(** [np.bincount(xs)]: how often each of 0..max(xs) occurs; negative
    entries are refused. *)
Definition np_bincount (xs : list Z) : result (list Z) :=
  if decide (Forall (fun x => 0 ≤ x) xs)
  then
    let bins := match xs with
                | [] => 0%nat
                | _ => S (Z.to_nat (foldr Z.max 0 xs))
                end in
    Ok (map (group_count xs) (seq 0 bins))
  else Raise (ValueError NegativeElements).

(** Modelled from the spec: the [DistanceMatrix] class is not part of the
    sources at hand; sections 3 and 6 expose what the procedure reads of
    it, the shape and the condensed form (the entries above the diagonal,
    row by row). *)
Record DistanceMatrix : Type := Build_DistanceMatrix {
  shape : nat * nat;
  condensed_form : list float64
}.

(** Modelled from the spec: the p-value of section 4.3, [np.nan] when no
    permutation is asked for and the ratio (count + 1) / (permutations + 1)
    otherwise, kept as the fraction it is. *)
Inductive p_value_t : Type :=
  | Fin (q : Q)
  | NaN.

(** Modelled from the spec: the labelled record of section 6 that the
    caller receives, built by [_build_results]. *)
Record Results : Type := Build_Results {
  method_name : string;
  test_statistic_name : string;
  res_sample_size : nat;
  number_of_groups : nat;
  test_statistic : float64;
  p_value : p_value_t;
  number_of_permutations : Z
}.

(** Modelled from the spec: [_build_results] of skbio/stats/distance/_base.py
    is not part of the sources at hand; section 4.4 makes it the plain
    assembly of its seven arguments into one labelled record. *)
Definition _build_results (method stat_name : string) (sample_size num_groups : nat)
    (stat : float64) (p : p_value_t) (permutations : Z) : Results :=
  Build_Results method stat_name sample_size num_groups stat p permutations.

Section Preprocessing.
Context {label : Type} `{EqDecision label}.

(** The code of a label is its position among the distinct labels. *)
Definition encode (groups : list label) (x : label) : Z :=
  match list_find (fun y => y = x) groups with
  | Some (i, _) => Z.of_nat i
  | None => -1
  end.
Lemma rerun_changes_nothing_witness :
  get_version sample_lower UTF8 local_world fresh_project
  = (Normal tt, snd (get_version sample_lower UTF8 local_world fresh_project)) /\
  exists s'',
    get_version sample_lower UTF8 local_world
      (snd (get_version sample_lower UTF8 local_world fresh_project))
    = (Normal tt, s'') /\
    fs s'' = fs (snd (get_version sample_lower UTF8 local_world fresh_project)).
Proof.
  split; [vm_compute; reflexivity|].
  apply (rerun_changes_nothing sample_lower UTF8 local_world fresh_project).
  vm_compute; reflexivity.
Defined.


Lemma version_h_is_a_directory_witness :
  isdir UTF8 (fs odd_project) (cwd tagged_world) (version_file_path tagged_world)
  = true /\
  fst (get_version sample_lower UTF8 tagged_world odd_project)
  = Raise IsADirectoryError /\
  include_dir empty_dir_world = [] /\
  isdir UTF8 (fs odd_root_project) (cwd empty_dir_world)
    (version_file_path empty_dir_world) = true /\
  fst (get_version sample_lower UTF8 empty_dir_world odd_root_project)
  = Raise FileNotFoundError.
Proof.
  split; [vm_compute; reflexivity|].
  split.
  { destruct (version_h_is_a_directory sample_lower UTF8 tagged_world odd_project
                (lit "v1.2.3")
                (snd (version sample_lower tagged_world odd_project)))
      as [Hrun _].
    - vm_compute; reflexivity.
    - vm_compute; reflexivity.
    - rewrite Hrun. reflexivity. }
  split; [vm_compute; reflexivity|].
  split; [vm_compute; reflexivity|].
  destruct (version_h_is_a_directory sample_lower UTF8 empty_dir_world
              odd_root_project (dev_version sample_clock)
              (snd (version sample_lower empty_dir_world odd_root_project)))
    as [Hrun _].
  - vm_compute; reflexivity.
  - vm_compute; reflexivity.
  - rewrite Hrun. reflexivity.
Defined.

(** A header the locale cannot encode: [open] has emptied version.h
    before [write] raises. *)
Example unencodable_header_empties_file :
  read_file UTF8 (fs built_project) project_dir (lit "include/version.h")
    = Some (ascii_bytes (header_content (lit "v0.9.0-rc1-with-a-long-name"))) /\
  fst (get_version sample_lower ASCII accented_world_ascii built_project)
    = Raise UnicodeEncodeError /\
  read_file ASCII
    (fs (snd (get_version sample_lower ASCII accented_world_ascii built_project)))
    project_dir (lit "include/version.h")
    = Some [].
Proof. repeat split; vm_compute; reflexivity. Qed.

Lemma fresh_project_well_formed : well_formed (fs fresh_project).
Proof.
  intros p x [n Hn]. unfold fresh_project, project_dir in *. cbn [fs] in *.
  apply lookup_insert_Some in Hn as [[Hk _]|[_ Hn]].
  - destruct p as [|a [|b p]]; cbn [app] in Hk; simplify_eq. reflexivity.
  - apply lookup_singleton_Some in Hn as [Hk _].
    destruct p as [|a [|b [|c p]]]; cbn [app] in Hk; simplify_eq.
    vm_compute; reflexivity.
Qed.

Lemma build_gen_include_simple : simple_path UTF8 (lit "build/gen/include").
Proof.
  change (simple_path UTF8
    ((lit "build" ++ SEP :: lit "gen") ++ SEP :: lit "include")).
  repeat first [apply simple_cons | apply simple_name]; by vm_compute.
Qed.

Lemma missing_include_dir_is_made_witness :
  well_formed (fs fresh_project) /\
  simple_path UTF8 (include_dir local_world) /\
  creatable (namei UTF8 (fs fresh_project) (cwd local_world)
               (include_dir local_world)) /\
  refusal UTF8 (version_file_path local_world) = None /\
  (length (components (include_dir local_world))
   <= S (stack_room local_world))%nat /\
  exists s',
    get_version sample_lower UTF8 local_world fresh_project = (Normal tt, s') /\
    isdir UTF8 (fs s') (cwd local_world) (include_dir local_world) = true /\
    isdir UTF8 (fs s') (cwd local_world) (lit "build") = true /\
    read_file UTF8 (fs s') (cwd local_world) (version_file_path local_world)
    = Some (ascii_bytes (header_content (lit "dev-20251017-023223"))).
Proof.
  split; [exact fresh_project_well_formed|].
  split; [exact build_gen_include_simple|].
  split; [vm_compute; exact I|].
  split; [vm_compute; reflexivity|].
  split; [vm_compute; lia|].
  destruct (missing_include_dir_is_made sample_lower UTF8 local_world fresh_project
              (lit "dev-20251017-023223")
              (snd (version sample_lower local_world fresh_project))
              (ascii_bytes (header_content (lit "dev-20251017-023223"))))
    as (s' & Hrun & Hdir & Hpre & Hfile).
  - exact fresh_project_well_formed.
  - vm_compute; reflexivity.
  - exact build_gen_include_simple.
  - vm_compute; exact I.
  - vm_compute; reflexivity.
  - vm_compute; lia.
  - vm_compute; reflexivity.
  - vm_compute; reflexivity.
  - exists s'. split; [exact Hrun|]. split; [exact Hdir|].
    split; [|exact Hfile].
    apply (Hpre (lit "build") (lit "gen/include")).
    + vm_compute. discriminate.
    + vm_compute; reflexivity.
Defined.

DESCRIPTION OF THE TASK:
The answer consists of every entry, returned exactly.

EXERCISE OUTPUT:
(** [np.bincount(xs)]: how often each of 0..max(xs) occurs; negative
    entries are refused. *)
Definition np_bincount (xs : list Z) : result (list Z) :=
  if decide (Forall (fun x => 0 ≤ x) xs)
  then
    let bins := match xs with
                | [] => 0%nat
                | _ => S (Z.to_nat (foldr Z.max 0 xs))
                end in
    Ok (map (group_count xs) (seq 0 bins))
  else Raise (ValueError NegativeElements).

(** Modelled from the spec: the [DistanceMatrix] class is not part of the
    sources at hand; sections 3 and 6 expose what the procedure reads of
    it, the shape and the condensed form (the entries above the diagonal,
    row by row). *)
Record DistanceMatrix : Type := Build_DistanceMatrix {
  shape : nat * nat;
  condensed_form : list float64
}.

(** Modelled from the spec: the p-value of section 4.3, [np.nan] when no
    permutation is asked for and the ratio (count + 1) / (permutations + 1)
    otherwise, kept as the fraction it is. *)
Inductive p_value_t : Type :=
  | Fin (q : Q)
  | NaN.

(** Modelled from the spec: the labelled record of section 6 that the
    caller receives, built by [_build_results]. *)
Record Results : Type := Build_Results {
  method_name : string;
  test_statistic_name : string;
  res_sample_size : nat;
  number_of_groups : nat;
  test_statistic : float64;
  p_value : p_value_t;
  number_of_permutations : Z
}.

(** Modelled from the spec: [_build_results] of skbio/stats/distance/_base.py
    is not part of the sources at hand; section 4.4 makes it the plain
    assembly of its seven arguments into one labelled record. *)
Definition _build_results (method stat_name : string) (sample_size num_groups : nat)
    (stat : float64) (p : p_value_t) (permutations : Z) : Results :=
  Build_Results method stat_name sample_size num_groups stat p permutations.

Section Preprocessing.
Context {label : Type} `{EqDecision label}.

(** The code of a label is its position among the distinct labels. *)
Definition encode (groups : list label) (x : label) : Z :=
  match list_find (fun y => y = x) groups with
  | Some (i, _) => Z.of_nat i
  | None => -1
  end.
Lemma rerun_changes_nothing_witness :
  get_version sample_lower UTF8 local_world fresh_project
  = (Normal tt, snd (get_version sample_lower UTF8 local_world fresh_project)) /\
  exists s'',
    get_version sample_lower UTF8 local_world
      (snd (get_version sample_lower UTF8 local_world fresh_project))
    = (Normal tt, s'') /\
    fs s'' = fs (snd (get_version sample_lower UTF8 local_world fresh_project)).
Proof.
  split; [vm_compute; reflexivity|].
  apply (rerun_changes_nothing sample_lower UTF8 local_world fresh_project).
  vm_compute; reflexivity.
Defined.


Lemma version_h_is_a_directory_witness :
  isdir UTF8 (fs odd_project) (cwd tagged_world) (version_file_path tagged_world)
  = true /\
  fst (get_version sample_lower UTF8 tagged_world odd_project)
  = Raise IsADirectoryError /\
  include_dir empty_dir_world = [] /\
  isdir UTF8 (fs odd_root_project) (cwd empty_dir_world)
    (version_file_path empty_dir_world) = true /\
  fst (get_version sample_lower UTF8 empty_dir_world odd_root_project)
  = Raise FileNotFoundError.
Proof.
  split; [vm_compute; reflexivity|].
  split.
  { destruct (version_h_is_a_directory sample_lower UTF8 tagged_world odd_project
                (lit "v1.2.3")
                (snd (version sample_lower tagged_world odd_project)))
      as [Hrun _].
    - vm_compute; reflexivity.
    - vm_compute; reflexivity.
    - rewrite Hrun. reflexivity. }
  split; [vm_compute; reflexivity|].
  split; [vm_compute; reflexivity|].
  destruct (version_h_is_a_directory sample_lower UTF8 empty_dir_world
              odd_root_project (dev_version sample_clock)
              (snd (version sample_lower empty_dir_world odd_root_project)))
    as [Hrun _].
  - vm_compute; reflexivity.
  - vm_compute; reflexivity.
  - rewrite Hrun. reflexivity.
Defined.

(** A header the locale cannot encode: [open] has emptied version.h
    before [write] raises. *)
Example unencodable_header_empties_file :
  read_file UTF8 (fs built_project) project_dir (lit "include/version.h")
    = Some (ascii_bytes (header_content (lit "v0.9.0-rc1-with-a-long-name"))) /\
  fst (get_version sample_lower ASCII accented_world_ascii built_project)
    = Raise UnicodeEncodeError /\
  read_file ASCII
    (fs (snd (get_version sample_lower ASCII accented_world_ascii built_project)))
    project_dir (lit "include/version.h")
    = Some [].
Proof. repeat split; vm_compute; reflexivity. Qed.

Lemma fresh_project_well_formed : well_formed (fs fresh_project).
Proof.
  intros p x [n Hn]. unfold fresh_project, project_dir in *. cbn [fs] in *.
  apply lookup_insert_Some in Hn as [[Hk _]|[_ Hn]].
  - destruct p as [|a [|b p]]; cbn [app] in Hk; simplify_eq. reflexivity.
  - apply lookup_singleton_Some in Hn as [Hk _].
    destruct p as [|a [|b [|c p]]]; cbn [app] in Hk; simplify_eq.
    vm_compute; reflexivity.
Qed.

Lemma build_gen_include_simple : simple_path UTF8 (lit "build/gen/include").
Proof.
  change (simple_path UTF8
    ((lit "build" ++ SEP :: lit "gen") ++ SEP :: lit "include")).
  repeat first [apply simple_cons | apply simple_name]; by vm_compute.
Qed.

Lemma missing_include_dir_is_made_witness :
  well_formed (fs fresh_project) /\
  simple_path UTF8 (include_dir local_world) /\
  creatable (namei UTF8 (fs fresh_project) (cwd local_world)
               (include_dir local_world)) /\
  refusal UTF8 (version_file_path local_world) = None /\
  (length (components (include_dir local_world))
   <= S (stack_room local_world))%nat /\
  exists s',
    get_version sample_lower UTF8 local_world fresh_project = (Normal tt, s') /\
    isdir UTF8 (fs s') (cwd local_world) (include_dir local_world) = true /\
    isdir UTF8 (fs s') (cwd local_world) (lit "build") = true /\
    read_file UTF8 (fs s') (cwd local_world) (version_file_path local_world)
    = Some (ascii_bytes (header_content (lit "dev-20251017-023223"))).
Proof.
  split; [exact fresh_project_well_formed|].
  split; [exact build_gen_include_simple|].
  split; [vm_compute; exact I|].
  split; [vm_compute; reflexivity|].
  split; [vm_compute; lia|].
  destruct (missing_include_dir_is_made sample_lower UTF8 local_world fresh_project
              (lit "dev-20251017-023223")
              (snd (version sample_lower local_world fresh_project))
              (ascii_bytes (header_content (lit "dev-20251017-023223"))))
    as (s' & Hrun & Hdir & Hpre & Hfile).
  - exact fresh_project_well_formed.
  - vm_compute; reflexivity.
  - exact build_gen_include_simple.
  - vm_compute; exact I.
  - vm_compute; reflexivity.
  - vm_compute; lia.
  - vm_compute; reflexivity.
  - vm_compute; reflexivity.
  - exists s'. split; [exact Hrun|]. split; [exact Hdir|].
    split; [|exact Hfile].
    apply (Hpre (lit "build") (lit "gen/include")).
    + vm_compute. discriminate.
    + vm_compute; reflexivity.
Defined.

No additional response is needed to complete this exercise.